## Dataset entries
# # # # #

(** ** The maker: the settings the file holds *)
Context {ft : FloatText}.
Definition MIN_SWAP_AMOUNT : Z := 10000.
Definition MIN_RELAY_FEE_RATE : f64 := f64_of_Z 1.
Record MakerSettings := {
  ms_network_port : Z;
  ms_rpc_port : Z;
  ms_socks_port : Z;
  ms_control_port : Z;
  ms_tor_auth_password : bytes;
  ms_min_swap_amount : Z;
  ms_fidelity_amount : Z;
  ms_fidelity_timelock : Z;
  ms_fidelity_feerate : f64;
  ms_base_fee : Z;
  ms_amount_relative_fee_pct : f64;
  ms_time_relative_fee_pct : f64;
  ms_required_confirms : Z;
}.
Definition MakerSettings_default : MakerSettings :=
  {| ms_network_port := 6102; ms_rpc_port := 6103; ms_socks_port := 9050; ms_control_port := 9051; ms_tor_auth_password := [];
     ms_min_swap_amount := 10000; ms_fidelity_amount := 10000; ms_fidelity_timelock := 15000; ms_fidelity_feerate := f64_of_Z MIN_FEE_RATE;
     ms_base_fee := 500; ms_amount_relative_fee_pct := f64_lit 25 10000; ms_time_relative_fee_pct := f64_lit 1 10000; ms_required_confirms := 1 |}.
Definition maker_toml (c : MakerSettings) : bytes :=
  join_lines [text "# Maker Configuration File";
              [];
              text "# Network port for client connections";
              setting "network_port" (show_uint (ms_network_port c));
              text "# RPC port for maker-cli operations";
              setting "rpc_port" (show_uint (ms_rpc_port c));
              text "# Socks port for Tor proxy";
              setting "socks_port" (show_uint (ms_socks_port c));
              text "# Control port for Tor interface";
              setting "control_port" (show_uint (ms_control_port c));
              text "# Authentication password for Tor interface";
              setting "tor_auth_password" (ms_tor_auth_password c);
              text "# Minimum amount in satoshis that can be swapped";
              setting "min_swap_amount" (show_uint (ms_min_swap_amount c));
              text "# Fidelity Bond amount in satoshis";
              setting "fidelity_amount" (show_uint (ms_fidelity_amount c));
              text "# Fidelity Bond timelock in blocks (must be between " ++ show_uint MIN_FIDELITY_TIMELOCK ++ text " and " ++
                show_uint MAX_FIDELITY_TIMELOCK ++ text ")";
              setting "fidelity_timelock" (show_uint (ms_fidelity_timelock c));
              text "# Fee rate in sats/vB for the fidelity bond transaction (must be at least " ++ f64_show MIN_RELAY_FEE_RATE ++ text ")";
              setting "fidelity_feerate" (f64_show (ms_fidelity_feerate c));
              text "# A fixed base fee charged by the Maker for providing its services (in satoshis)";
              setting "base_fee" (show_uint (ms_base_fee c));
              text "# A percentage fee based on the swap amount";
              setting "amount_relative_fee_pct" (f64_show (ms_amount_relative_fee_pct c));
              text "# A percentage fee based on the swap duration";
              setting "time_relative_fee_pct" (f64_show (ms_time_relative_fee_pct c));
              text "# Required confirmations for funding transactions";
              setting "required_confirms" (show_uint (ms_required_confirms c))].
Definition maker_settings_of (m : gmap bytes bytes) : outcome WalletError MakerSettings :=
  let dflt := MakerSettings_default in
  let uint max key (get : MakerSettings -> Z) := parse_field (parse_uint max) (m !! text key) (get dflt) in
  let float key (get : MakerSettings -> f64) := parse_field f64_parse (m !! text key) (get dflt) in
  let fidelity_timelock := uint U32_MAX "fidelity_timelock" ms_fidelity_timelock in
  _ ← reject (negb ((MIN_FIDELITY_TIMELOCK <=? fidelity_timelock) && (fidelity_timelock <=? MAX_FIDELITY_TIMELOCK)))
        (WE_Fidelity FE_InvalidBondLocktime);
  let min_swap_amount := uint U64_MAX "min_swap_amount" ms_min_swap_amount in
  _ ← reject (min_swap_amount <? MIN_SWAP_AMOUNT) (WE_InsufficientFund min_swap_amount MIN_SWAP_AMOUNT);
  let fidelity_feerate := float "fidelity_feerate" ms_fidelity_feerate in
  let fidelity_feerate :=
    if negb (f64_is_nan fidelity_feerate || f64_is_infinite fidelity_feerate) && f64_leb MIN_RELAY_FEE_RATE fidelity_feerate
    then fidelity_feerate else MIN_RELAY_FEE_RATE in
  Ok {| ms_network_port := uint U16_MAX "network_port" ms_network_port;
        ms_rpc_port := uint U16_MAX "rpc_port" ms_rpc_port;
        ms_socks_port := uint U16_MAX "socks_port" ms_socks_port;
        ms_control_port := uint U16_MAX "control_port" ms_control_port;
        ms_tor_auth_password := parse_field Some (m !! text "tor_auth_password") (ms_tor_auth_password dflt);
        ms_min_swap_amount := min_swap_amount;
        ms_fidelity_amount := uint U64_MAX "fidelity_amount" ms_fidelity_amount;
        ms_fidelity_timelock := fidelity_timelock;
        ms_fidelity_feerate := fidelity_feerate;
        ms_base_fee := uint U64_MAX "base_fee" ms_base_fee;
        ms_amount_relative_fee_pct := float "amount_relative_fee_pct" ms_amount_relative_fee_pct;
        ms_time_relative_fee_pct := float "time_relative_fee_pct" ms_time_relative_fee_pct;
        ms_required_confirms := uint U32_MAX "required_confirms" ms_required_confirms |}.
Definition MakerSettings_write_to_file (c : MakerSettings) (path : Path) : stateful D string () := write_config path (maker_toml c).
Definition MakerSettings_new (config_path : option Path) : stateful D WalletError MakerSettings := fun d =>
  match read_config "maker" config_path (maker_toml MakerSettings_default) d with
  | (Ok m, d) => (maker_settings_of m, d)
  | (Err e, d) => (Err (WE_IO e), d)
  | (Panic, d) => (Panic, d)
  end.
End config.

# # # # #

## What this task involves
Your answer should be the lines above from the one containing "ms_required_confirms : Z;" through the one containing "ms_tor_auth_password := [];", copied exactly and with both ends kept.

## Written answer
  ms_required_confirms : Z;
}.
Definition MakerSettings_default : MakerSettings :=
  {| ms_network_port := 6102; ms_rpc_port := 6103; ms_socks_port := 9050; ms_control_port := 9051; ms_tor_auth_password := [];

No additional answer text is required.